[What the exercise asks]: Up to and including the line that contains "in a small state-and-exception", return every line from the start of the data, unchanged.

[Saved entries]:
"""
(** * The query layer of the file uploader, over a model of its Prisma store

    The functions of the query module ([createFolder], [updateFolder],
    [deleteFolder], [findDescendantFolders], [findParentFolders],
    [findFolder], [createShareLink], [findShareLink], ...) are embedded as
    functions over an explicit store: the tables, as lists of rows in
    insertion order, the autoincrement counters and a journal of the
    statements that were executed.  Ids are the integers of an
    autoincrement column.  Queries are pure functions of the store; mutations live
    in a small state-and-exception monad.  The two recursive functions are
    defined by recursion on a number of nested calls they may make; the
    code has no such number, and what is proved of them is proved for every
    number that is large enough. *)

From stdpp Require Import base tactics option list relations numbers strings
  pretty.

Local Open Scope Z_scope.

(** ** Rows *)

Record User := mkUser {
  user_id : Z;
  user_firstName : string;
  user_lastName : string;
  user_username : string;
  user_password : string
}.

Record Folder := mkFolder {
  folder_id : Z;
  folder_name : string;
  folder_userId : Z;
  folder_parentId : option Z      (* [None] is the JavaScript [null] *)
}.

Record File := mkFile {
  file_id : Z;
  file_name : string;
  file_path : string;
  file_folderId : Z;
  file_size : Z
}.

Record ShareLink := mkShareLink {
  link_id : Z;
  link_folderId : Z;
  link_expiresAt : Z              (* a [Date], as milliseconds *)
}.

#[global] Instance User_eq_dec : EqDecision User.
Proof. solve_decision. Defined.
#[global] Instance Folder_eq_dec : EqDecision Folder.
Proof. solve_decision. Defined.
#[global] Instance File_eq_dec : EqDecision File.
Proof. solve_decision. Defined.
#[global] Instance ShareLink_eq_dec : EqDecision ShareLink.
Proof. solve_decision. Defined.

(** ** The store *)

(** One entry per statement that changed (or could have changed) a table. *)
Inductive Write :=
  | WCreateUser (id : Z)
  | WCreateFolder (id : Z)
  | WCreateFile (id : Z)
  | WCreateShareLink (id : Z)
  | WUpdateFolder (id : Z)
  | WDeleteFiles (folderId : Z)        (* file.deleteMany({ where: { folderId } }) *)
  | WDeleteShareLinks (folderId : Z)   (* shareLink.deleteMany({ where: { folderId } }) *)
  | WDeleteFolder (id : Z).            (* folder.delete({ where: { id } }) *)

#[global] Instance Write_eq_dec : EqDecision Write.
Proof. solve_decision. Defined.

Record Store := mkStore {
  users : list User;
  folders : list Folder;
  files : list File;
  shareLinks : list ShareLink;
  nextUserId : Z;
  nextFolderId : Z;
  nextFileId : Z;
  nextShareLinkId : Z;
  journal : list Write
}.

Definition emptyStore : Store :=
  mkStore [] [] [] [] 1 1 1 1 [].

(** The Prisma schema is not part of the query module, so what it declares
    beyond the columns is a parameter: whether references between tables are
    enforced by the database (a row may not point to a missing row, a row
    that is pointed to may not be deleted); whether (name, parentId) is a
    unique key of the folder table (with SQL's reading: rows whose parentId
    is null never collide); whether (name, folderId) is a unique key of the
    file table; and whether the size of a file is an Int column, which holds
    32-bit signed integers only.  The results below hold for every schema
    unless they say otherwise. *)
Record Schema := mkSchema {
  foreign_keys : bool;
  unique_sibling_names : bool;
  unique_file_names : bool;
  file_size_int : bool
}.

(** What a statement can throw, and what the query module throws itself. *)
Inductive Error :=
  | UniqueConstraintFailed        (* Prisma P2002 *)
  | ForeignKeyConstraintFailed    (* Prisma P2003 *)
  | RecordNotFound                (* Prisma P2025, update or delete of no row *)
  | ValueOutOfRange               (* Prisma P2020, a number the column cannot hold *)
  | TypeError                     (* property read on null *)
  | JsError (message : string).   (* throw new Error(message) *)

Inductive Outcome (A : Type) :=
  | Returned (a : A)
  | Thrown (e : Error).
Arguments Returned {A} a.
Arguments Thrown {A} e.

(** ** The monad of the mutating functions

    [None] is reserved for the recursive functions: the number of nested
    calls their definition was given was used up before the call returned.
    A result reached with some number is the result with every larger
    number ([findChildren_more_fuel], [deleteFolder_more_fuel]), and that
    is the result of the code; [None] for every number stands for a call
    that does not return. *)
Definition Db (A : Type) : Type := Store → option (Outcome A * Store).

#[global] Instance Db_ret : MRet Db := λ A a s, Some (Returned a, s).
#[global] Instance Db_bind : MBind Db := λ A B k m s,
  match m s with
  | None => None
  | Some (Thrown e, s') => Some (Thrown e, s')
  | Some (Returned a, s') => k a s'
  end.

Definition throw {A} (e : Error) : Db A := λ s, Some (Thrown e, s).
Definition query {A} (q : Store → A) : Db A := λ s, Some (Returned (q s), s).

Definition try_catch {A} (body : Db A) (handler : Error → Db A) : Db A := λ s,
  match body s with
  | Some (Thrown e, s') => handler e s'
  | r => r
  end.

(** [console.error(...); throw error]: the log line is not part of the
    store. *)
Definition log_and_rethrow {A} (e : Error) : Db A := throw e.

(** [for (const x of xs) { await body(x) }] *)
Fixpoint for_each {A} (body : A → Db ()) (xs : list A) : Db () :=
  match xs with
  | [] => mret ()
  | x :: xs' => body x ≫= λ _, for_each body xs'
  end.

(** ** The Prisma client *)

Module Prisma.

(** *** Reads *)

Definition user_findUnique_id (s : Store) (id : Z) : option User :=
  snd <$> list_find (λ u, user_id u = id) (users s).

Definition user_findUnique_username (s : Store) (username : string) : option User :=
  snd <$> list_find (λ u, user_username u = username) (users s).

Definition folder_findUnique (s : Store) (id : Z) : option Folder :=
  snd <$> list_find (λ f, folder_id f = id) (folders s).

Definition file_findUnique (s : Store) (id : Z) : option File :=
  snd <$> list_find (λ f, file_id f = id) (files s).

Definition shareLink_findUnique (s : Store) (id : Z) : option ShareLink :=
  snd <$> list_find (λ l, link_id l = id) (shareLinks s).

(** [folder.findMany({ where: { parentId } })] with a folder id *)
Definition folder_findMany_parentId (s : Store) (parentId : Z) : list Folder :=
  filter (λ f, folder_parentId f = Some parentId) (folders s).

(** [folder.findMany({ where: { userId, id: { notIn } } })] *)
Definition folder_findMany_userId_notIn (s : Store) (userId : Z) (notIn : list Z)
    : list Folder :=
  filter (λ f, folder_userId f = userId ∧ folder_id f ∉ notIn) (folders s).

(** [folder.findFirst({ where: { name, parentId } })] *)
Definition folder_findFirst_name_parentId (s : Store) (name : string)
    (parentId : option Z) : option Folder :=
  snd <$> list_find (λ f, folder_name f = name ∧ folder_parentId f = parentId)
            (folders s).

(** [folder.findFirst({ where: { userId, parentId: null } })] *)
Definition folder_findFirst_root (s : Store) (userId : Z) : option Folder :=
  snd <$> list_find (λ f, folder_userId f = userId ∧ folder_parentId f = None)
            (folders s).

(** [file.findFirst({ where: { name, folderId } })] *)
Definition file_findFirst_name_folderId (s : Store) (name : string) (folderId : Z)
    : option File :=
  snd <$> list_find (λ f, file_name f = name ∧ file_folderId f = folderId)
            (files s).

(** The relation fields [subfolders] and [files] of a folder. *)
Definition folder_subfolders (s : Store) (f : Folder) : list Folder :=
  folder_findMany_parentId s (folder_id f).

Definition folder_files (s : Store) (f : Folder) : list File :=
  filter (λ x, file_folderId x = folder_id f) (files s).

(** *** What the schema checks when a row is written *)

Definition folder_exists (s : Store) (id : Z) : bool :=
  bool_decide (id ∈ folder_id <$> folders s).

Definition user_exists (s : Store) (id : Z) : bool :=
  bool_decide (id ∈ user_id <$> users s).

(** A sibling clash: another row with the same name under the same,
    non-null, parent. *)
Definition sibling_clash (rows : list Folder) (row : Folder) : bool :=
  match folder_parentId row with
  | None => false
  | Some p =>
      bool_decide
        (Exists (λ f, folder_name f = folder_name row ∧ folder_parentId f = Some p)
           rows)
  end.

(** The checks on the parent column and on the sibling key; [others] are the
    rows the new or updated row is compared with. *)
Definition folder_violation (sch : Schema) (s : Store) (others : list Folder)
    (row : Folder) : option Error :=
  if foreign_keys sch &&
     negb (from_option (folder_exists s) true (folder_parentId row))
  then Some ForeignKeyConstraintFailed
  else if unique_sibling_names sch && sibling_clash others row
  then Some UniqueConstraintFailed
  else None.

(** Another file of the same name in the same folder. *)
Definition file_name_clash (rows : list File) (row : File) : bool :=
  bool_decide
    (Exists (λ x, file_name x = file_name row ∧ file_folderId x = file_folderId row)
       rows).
"""
[Exercise answer]:
(** * The query layer of the file uploader, over a model of its Prisma store

    The functions of the query module ([createFolder], [updateFolder],
    [deleteFolder], [findDescendantFolders], [findParentFolders],
    [findFolder], [createShareLink], [findShareLink], ...) are embedded as
    functions over an explicit store: the tables, as lists of rows in
    insertion order, the autoincrement counters and a journal of the
    statements that were executed.  Ids are the integers of an
    autoincrement column.  Queries are pure functions of the store; mutations live
    in a small state-and-exception monad.  The two recursive functions are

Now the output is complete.